De ces cas, trois ont une forme neuroinvasive du virus. Ils ont dû être hospitalisés mais sont en train de guérir, a indiqué l'Agence régionale de la santé (ARS) dans un communiqué publié lundi 24 septembre.

La plupart du temps, l'infection humaine est asymptomatique, bien que la maladie se manifeste également par un syndrome pseudo-grippal (fièvre, mal de tête, douleurs musculaires) parfois accompagné d'une éruption cutanée.

1. Quels sont les risques?

Néanmoins, dans des cas exceptionnels, un cas sur 150 selon l’Organisation mondiale de la santé, la maladie peut entraîner de graves complications neurologiques. "La mortalité a été estimée à 2% des infections", indique l’OMS sur son site internet.

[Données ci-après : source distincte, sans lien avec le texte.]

(** * Cryptoscan: the intraday scanner of [scanner_github.py]

    A shallow embedding of [run_scan] and of its helpers
    [try_fetch_funding_rate] and [send_email], and the properties of the
    candidate-evaluation pipeline (fetch, filter, score, report).

    Conventions of the embedding.
    - Python floats are exact rationals ([Q]) extended with [NaN]; rounding
      and infinities are not represented.
    - The pandas frame built at [df = pd.DataFrame(markets)] is the list of
      its rows together with the set of columns that exist.  A numeric cell
      is a number, [NaN] (the key is missing from that record, or a null in
      a numeric column) or [None] (a null in a column holding only nulls).
    - String building (HTML, f-strings) is kept structural: a reason, a
      subject and a body are constructors carrying the formatted values.
    - Logging, funding look-ups and send attempts are recorded as events, in
      program order, in a writer monad with exceptions.
    - The mail server is given by what each call of the SMTP dialogue does,
      and [MIMEText] by whether it can encode the text of a report. *)

From Stdlib Require Import ZArith QArith List Bool Ascii String Lia Lqa.
From Stdlib Require Import Sorting.Sorted Sorting.Permutation.
Import ListNotations.

Local Open Scope Z_scope.

(** ** Python values *)

(** A Python float. *)
Inductive pyfloat : Type :=
| Fin (q : Q)
| NaN.

(** [a >= b] on floats: false as soon as one side is [NaN]. *)
Definition f_ge (a b : pyfloat) : bool :=
  match a, b with
  | Fin x, Fin y => Qle_bool y x
  | _, _ => false
  end.

(** [a > b] on floats. *)
Definition f_gt (a b : pyfloat) : bool :=
  match a, b with
  | Fin x, Fin y => negb (Qle_bool x y)
  | _, _ => false
  end.

(** [a * b] on floats. *)
Definition f_mul (a b : pyfloat) : pyfloat :=
  match a, b with
  | Fin x, Fin y => Fin (x * y)
  | _, _ => NaN
  end.

(** A numeric cell of a row. *)
Inductive cell : Type :=
| Num (q : Q)
| CNaN
| CNone.

(** A text cell of a row ([id], [symbol], [name]). *)
Inductive tcell : Type :=
| TStr (s : string)
| TNaN
| TNone.

(** [float(c or 0)]: [None] and [0] are falsy, [NaN] is truthy. *)
Definition float_or_0 (c : cell) : pyfloat :=
  match c with
  | Num q => if Qeq_bool q 0 then Fin 0 else Fin q
  | CNaN => NaN
  | CNone => Fin 0
  end.

(** [Series.isna] on one cell. *)
Definition isna (c : cell) : bool :=
  match c with
  | Num _ => false
  | CNaN | CNone => true
  end.

(** ** Configuration (module-level constants read from the environment) *)

Record Config : Type := {
  RANK_MIN : Z;
  RANK_MAX : Z;
  MIN_1H_PCT : Q;
  MIN_24H_PCT : Q;
  VOLUME_MULTIPLIER : Q;
  SMTP_SERVER : string;
  SMTP_PORT : Z;
  SMTP_USER : string;
  SMTP_PASSWORD : string;
  EMAIL_RECIPIENT : string;
  SENDER_NAME : string
}.

(** The defaults of the script, with no mail account configured. *)
Definition default_config : Config := {|
  RANK_MIN := 40;
  RANK_MAX := 100;
  MIN_1H_PCT := 2;
  MIN_24H_PCT := 3;
  VOLUME_MULTIPLIER := 14 # 10;
  SMTP_SERVER := "smtp.gmail.com";
  SMTP_PORT := 587;
  SMTP_USER := EmptyString;
  SMTP_PASSWORD := EmptyString;
  EMAIL_RECIPIENT := EmptyString;
  SENDER_NAME := EmptyString
|}.

(** ** The frame of market records *)

(** One record of [/coins/markets], as a row of the frame. *)
Record row : Type := {
  r_id : tcell;
  r_symbol : tcell;
  r_name : tcell;
  market_cap_rank : option Z;          (* an integer; [None]: null or NaN *)
  current_price : cell;
  total_volume : cell;
  price_change_percentage_1h_in_currency : cell;
  price_change_percentage_24h : cell;
  price_change_percentage_24h_in_currency : cell;
  price_change_24h : cell
}.

(** Which columns the frame has.  A field of a [row] whose column does not
    exist is never read. *)
Record columns : Type := {
  has_id : bool;
  has_symbol : bool;
  has_name : bool;
  has_market_cap_rank : bool;
  has_current_price : bool;
  has_total_volume : bool;
  has_1h_in_currency : bool;
  has_pct_24h : bool;
  has_24h_in_currency : bool;
  has_price_change_24h : bool
}.

Record DataFrame : Type := {
  df_columns : columns;
  df_rows : list row
}.

(** *** Rank filter (lines 148-150) *)

(** [Series.between(lo, hi)] on one value, both ends included; a missing
    value compares false. *)
Definition between (lo hi : Z) (v : option Z) : bool :=
  match v with
  | Some z => (lo <=? z) && (z <=? hi)
  | None => false
  end.

(** [mask = df["market_cap_rank"].between(RANK_MIN, RANK_MAX)]. *)
Definition rank_mask (cfg : Config) (rows : list row) : list bool :=
  map (fun r => between (RANK_MIN cfg) (RANK_MAX cfg) (market_cap_rank r)) rows.

(** [df[mask]]: boolean indexing keeps the rows whose mask entry is true, in
    frame order. *)
Fixpoint bool_index {A : Type} (rows : list A) (mask : list bool) : list A :=
  match rows, mask with
  | r :: rows', b :: mask' =>
      if b then r :: bool_index rows' mask' else bool_index rows' mask'
  | _, _ => []
  end.

Definition rank_filter (cfg : Config) (rows : list row) : list row :=
  bool_index rows (rank_mask cfg rows).

(** *** Derived columns of the selection (lines 157-165) *)

(** A row of [sel] after the three column assignments. *)
Record srow : Type := {
  s_base : row;
  price_change_1h : cell;
  s_price_change_24h : cell;
  s_total_volume : cell
}.

(** [sel["price_change_1h"]], lines 157-160: the 1h column when the frame has
    it, otherwise the [price_change_percentage_24h] column, otherwise NaN;
    then NaN again when the 24h-in-currency column exists and the 1h one
    does not. *)
Definition col_price_change_1h (cols : columns) (r : row) : cell :=
  let v :=
    if has_1h_in_currency cols then price_change_percentage_1h_in_currency r
    else if has_pct_24h cols then price_change_percentage_24h r
    else CNaN in
  if has_24h_in_currency cols && negb (has_1h_in_currency cols) then CNaN
  else v.

(** [sel["price_change_24h"]], line 162. *)
Definition col_price_change_24h (cols : columns) (r : row) : cell :=
  if has_24h_in_currency cols then price_change_percentage_24h_in_currency r
  else if has_price_change_24h cols then price_change_24h r
  else CNaN.

(** [sel["total_volume"] = sel.get("total_volume", 0)], line 165. *)
Definition col_total_volume (cols : columns) (r : row) : cell :=
  if has_total_volume cols then total_volume r else Num 0.

Definition derive (cols : columns) (r : row) : srow := {|
  s_base := r;
  price_change_1h := col_price_change_1h cols r;
  s_price_change_24h := col_price_change_24h cols r;
  s_total_volume := col_total_volume cols r
|}.

(** *** Median volume (line 166) *)

(** The values of a numeric column that are present ([skipna]). *)
Fixpoint dropna (l : list cell) : list Q :=
  match l with
  | [] => []
  | Num q :: l' => q :: dropna l'
  | _ :: l' => dropna l'
  end.
(** * An in-memory task tracker: repositories and request handlers

    Shallow embedding of [oop.py]: three entity classes (Task, Project,
    User), one dictionary-backed repository per entity, and the request
    handlers that tie them together (project existence checks on task
    create/update, cascading project delete).

    Modelling conventions.
    - A [UUID] is its 128-bit integer value, kept as an [N]; no operation of
      the program looks inside an identifier, it only compares them.
    - A Python [dict] is a [gmap]; [values()] is the list of values of
      [map_to_list].  The program never relies on the iteration order.
    - A repository object is identified with the dictionary it wraps
      ([_tasks], [_projects], [_users]); the three module-level repository
      singletons are the three fields of [State].
    - Exceptions are explicit: every operation is a function from the state
      before to a [result] and the state after, so that what a raising
      operation leaves behind can be observed.
    - Every handler receives a record freshly built from the request body and
      its return value is serialised, so the only reference to a stored
      [Task] object is the dictionary entry itself.  The one in-place
      mutation of the program ([task.status = status]) is therefore written
      as a write to the entry the object was fetched from. *)

From stdpp Require Import gmap strings list fin_maps.

Abbreviation UUID := N.

(** ** Exceptions and the state-and-exception monad *)

Inductive exn :=
  | HTTPException (status_code : N) (detail : string)
  | ValueError (msg : string).

Definition HTTP_400_BAD_REQUEST : N := 400.
Definition HTTP_404_NOT_FOUND : N := 404.

Inductive result (A : Type) :=
  | Return (a : A)
  | Raise (e : exn).
Arguments Return {A} a.
Arguments Raise {A} e.

Definition M (S A : Type) : Type := S → result A * S.

Definition ret {S A} (a : A) : M S A := λ s, (Return a, s).
Definition raise {S A} (e : exn) : M S A := λ s, (Raise e, s).
Definition bind {S A B} (m : M S A) (k : A → M S B) : M S B :=
  λ s, match m s with
       | (Return a, s') => k a s'
       | (Raise e, s') => (Raise e, s')
       end.

Global Instance M_ret {S} : MRet (M S) := λ A, ret.
Global Instance M_bind {S} : MBind (M S) := λ A B k m, bind m k.

(** [for x in l: body(x)] *)
Fixpoint for_each {S A} (l : list A) (body : A → M S unit) : M S unit :=
  match l with
  | [] => mret tt
  | x :: l' => body x ;; for_each l' body
  end.

(** ** Entities *)

Inductive TaskStatus := TODO | IN_PROGRESS | DONE.

Global Instance TaskStatus_eq_dec : EqDecision TaskStatus.
Proof. solve_decision. Defined.

Module Task.
Record t := mk {
  id : UUID;
  title : string;
  description : option string;
  status : TaskStatus;
  project_id : option UUID
}.

(** [task.status = s] *)
Definition set_status (s : TaskStatus) (task : t) : t :=
  {| id := id task; title := title task; description := description task;
     status := s; project_id := project_id task |}.

(** The keyword arguments given to the constructor; a field that is not
    given is [None]. *)
Record fields := mk_fields {
  f_id : option UUID;
  f_title : option string;
  f_description : option string;
  f_status : option TaskStatus;
  f_project_id : option UUID
}.

(** Construction of a [Task]: [title] has no default and must be given
    (a validation error otherwise, here [None]); the other fields fall
    back to their declared defaults, [uuid4] standing for the identifier
    drawn by the default factory. *)
Definition new (uuid4 : UUID) (f : fields) : option t :=
  match f_title f with
  | None => None
  | Some s =>
      Some {| id := default uuid4 (f_id f);
              title := s;
              description := f_description f;
              status := default TODO (f_status f);
              project_id := f_project_id f |}
  end.
End Task.

Module Project.
Record t := mk {
  id : UUID;
  name : string;
  description : option string
}.
End Project.

Module User.
Record t := mk {
  id : UUID;
  username : string;
  email : string
}.
End User.

Global Instance Task_eq_dec : EqDecision Task.t.
Proof. solve_decision. Defined.
Global Instance Project_eq_dec : EqDecision Project.t.
Proof. solve_decision. Defined.
Global Instance User_eq_dec : EqDecision User.t.
Proof. solve_decision. Defined.

(** ** Repositories

  The three repository classes have the same five methods, differing only
  in the entity type and the message of the [ValueError]; they are written
  once, over the dictionary of the repository. *)

Module Repository.
Section Repository.
Context {A : Type} (id : A → UUID) (not_found : string).

Definition get_all : M (gmap UUID A) (list A) :=
  λ d, (Return (map_to_list d).*2, d).

Definition get_by_id (key : UUID) : M (gmap UUID A) (option A) :=
  λ d, (Return (d !! key), d).

Definition create (x : A) : M (gmap UUID A) A :=
  λ d, (Return x, <[id x := x]> d).

Definition update (x : A) : M (gmap UUID A) A :=
  λ d, match d !! id x with
       | None => (Raise (ValueError not_found), d)
       | Some _ => (Return x, <[id x := x]> d)
       end.

Definition delete (key : UUID) : M (gmap UUID A) unit :=
  λ d, match d !! key with
       | None => (Raise (ValueError not_found), d)
       | Some _ => (Return tt, base.delete key d)
       end.
End Repository.
End Repository.

Module TaskRepository.
Definition get_all := Repository.get_all (A := Task.t).
Definition get_by_id := Repository.get_by_id (A := Task.t).
Definition create := Repository.create Task.id.
Definition update := Repository.update Task.id "Task not found".
Definition delete := Repository.delete (A := Task.t) "Task not found".

Definition get_by_project (project_id : UUID)
  : M (gmap UUID Task.t) (list Task.t) :=
  λ d, (Return (filter (λ task, Task.project_id task = Some project_id)
                       (map_to_list d).*2), d).
End TaskRepository.

Module ProjectRepository.
Definition get_all := Repository.get_all (A := Project.t).
Definition get_by_id := Repository.get_by_id (A := Project.t).
Definition create := Repository.create Project.id.
Definition update := Repository.update Project.id "Project not found".
Definition delete := Repository.delete (A := Project.t) "Project not found".
End ProjectRepository.

Module UserRepository.
Definition get_all := Repository.get_all (A := User.t).
Definition get_by_id := Repository.get_by_id (A := User.t).
Definition create := Repository.create User.id.
Definition update := Repository.update User.id "User not found".
Definition delete := Repository.delete (A := User.t) "User not found".
End UserRepository.

(** ** The application state: the three module-level repositories *)

Record State := mkState {
  task_repo : gmap UUID Task.t;
  project_repo : gmap UUID Project.t;
  user_repo : gmap UUID User.t
}.

(** All three repositories are created empty. *)
Definition initial_state : State :=
  {| task_repo := ∅; project_repo := ∅; user_repo := ∅ |}.

Definition set_task_repo (d : gmap UUID Task.t) (st : State) : State :=
  {| task_repo := d; project_repo := project_repo st; user_repo := user_repo st |}.
Definition set_project_repo (d : gmap UUID Project.t) (st : State) : State :=
  {| task_repo := task_repo st; project_repo := d; user_repo := user_repo st |}.
Definition set_user_repo (d : gmap UUID User.t) (st : State) : State :=
  {| task_repo := task_repo st; project_repo := project_repo st; user_repo := d |}.

(** A method call on one of the three singletons: [task_repo.m(...)] runs
    the method [m] on the dictionary of [task_repo] and leaves the other two
    repositories alone. *)
Definition on_task_repo {A} (m : M (gmap UUID Task.t) A) : M State A :=
  λ st, let '(r, d) := m (task_repo st) in (r, set_task_repo d st).
Definition on_project_repo {A} (m : M (gmap UUID Project.t) A) : M State A :=
  λ st, let '(r, d) := m (project_repo st) in (r, set_project_repo d st).
Definition on_user_repo {A} (m : M (gmap UUID User.t) A) : M State A :=
  λ st, let '(r, d) := m (user_repo st) in (r, set_user_repo d st).

(** ** Validation helpers *)

(** [if not task: raise ...; return task].  A model instance is always
    truthy, so [not task] holds exactly when the lookup returned [None]. *)
Definition validate_task_exists (task_id : UUID) : M State Task.t :=
  task ← on_task_repo (TaskRepository.get_by_id task_id);
  match task with
  | None => raise (HTTPException HTTP_404_NOT_FOUND "Task not found")
  | Some task => mret task
  end.

Definition validate_project_exists (project_id : UUID) : M State Project.t :=
  project ← on_project_repo (ProjectRepository.get_by_id project_id);
  match project with
  | None => raise (HTTPException HTTP_404_NOT_FOUND "Project not found")
  | Some project => mret project
  end.

Definition validate_user_exists (user_id : UUID) : M State User.t :=
  user ← on_user_repo (UserRepository.get_by_id user_id);
  match user with
  | None => raise (HTTPException HTTP_404_NOT_FOUND "User not found")
  | Some user => mret user
  end.

(** The condition [task.project_id and not project_repo.get_by_id(task.project_id)]
    of [create_task] and [update_task].  A [UUID] object is always truthy, so
    the left operand is falsy exactly for [None], and then the lookup is not
    made. *)
Definition project_id_unresolved (project_id : option UUID) : M State bool :=
  match project_id with
  | None => mret false
  | Some pid =>
      project ← on_project_repo (ProjectRepository.get_by_id pid);
      mret (match project with None => true | Some _ => false end)
  end.

(** ** Task handlers *)

Definition create_task (task : Task.t) : M State Task.t :=
  unresolved ← project_id_unresolved (Task.project_id task);
  if unresolved : bool
  then raise (HTTPException HTTP_400_BAD_REQUEST "Project not found")
  else on_task_repo (TaskRepository.create task).

Definition list_tasks : M State (list Task.t) :=
  on_task_repo TaskRepository.get_all.

Definition get_task (task_id : UUID) : M State Task.t :=
  validate_task_exists task_id.

Definition update_task (task_id : UUID) (task : Task.t) : M State Task.t :=
  if decide (task_id ≠ Task.id task)
  then raise (HTTPException HTTP_400_BAD_REQUEST "Task ID mismatch")
  else
    validate_task_exists task_id ;;
    unresolved ← project_id_unresolved (Task.project_id task);
    if unresolved : bool
    then raise (HTTPException HTTP_400_BAD_REQUEST "Project not found")
    else on_task_repo (TaskRepository.update task).

Definition delete_task (task_id : UUID) : M State unit :=
  validate_task_exists task_id ;;
  on_task_repo (TaskRepository.delete task_id).

Definition assign_in_place (key : UUID) (task : Task.t) : M State unit :=
  λ st, (Return tt, set_task_repo (<[key := task]> (task_repo st)) st).

(** [task] is the very object held by the dictionary under [task_id], so
    the assignment [task.status = status] already changes that entry, before
    the repository's [update] is called with the same object. *)
Definition update_task_status (task_id : UUID) (status : TaskStatus)
  : M State Task.t :=
  task ← validate_task_exists task_id;
  let task := Task.set_status status task in
  assign_in_place task_id task ;;
  on_task_repo (TaskRepository.update task).

(** ** Project handlers *)

Definition create_project (project : Project.t) : M State Project.t :=
  on_project_repo (ProjectRepository.create project).

Definition list_projects : M State (list Project.t) :=
  on_project_repo ProjectRepository.get_all.

Definition get_project (project_id : UUID) : M State Project.t :=
  validate_project_exists project_id.

Definition get_project_tasks (project_id : UUID) : M State (list Task.t) :=
  validate_project_exists project_id ;;
  on_task_repo (TaskRepository.get_by_project project_id).

(** The body of the loop of [delete_project]: [task_repo.delete(task.id)]. *)
Definition delete_one (task : Task.t) : M State unit :=
  on_task_repo (TaskRepository.delete (Task.id task)).

(** The list of the project's tasks is built once, before the loop. *)
Definition delete_project (project_id : UUID) : M State unit :=
  validate_project_exists project_id ;;
  tasks ← on_task_repo (TaskRepository.get_by_project project_id);
  for_each tasks delete_one ;;
  on_project_repo (ProjectRepository.delete project_id).

(** ** User handlers *)

Definition create_user (user : User.t) : M State User.t :=
  on_user_repo (UserRepository.create user).

Definition list_users : M State (list User.t) :=
  on_user_repo UserRepository.get_all.

Definition get_user (user_id : UUID) : M State User.t :=
  validate_user_exists user_id.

Ces complications et maladies graves peuvent affecter n'importe quel patient, quel que soit son âge. Cependant, "les personnes de plus de 50 ans et certaines personnes immunodéprimées (telles que les patients ayant subi une transplantation) sont les plus exposées au risque de maladie grave si elles sont infectées par le virus".

2. Comment le virus se propage-t-il?

Chez l'homme, l'infection par le virus du Nil occidental est généralement transmis par les moustiques les plus communs (Culex). Ceux-ci sont contaminés en piquant des oiseaux sauvages infectés avant de les transmettre aux hommes et aux femmes.

Le virus du Nil occidental n'est pas nouveau lorsqu'il était isolé pour la première fois en 1937dans le district du Nil occidental en Ouganda, rappelle l’organisation mondiale alors que des pays comme Israël, la Grèce, la Roumanie ou les États-Unis ont connu des flambées très importantes par le passé.

3. Quelle évolution pour le virus?

Mais la situation est à nouveau préoccupante ces derniers mois. Le Centre européen de prévention et de contrôle des maladies (ECDC) met en garde contre la propagation de ce virus car le nombre de fièvres du Nil occidental a considérablement augmenté dans l'Union européenne ces derniers mois. Ainsi, selon un communiqué publié le 21 septembre, 300 cas humains ont été enregistrés en une semaine, en août, contre 207 sur l'ensemble de l'année 2017.

Selon l’organisme européen, il est maintenant "probable" que le virus se propage dans plusieurs régions, y compris celles épargnées jusqu’à présent, dans les mois à venir.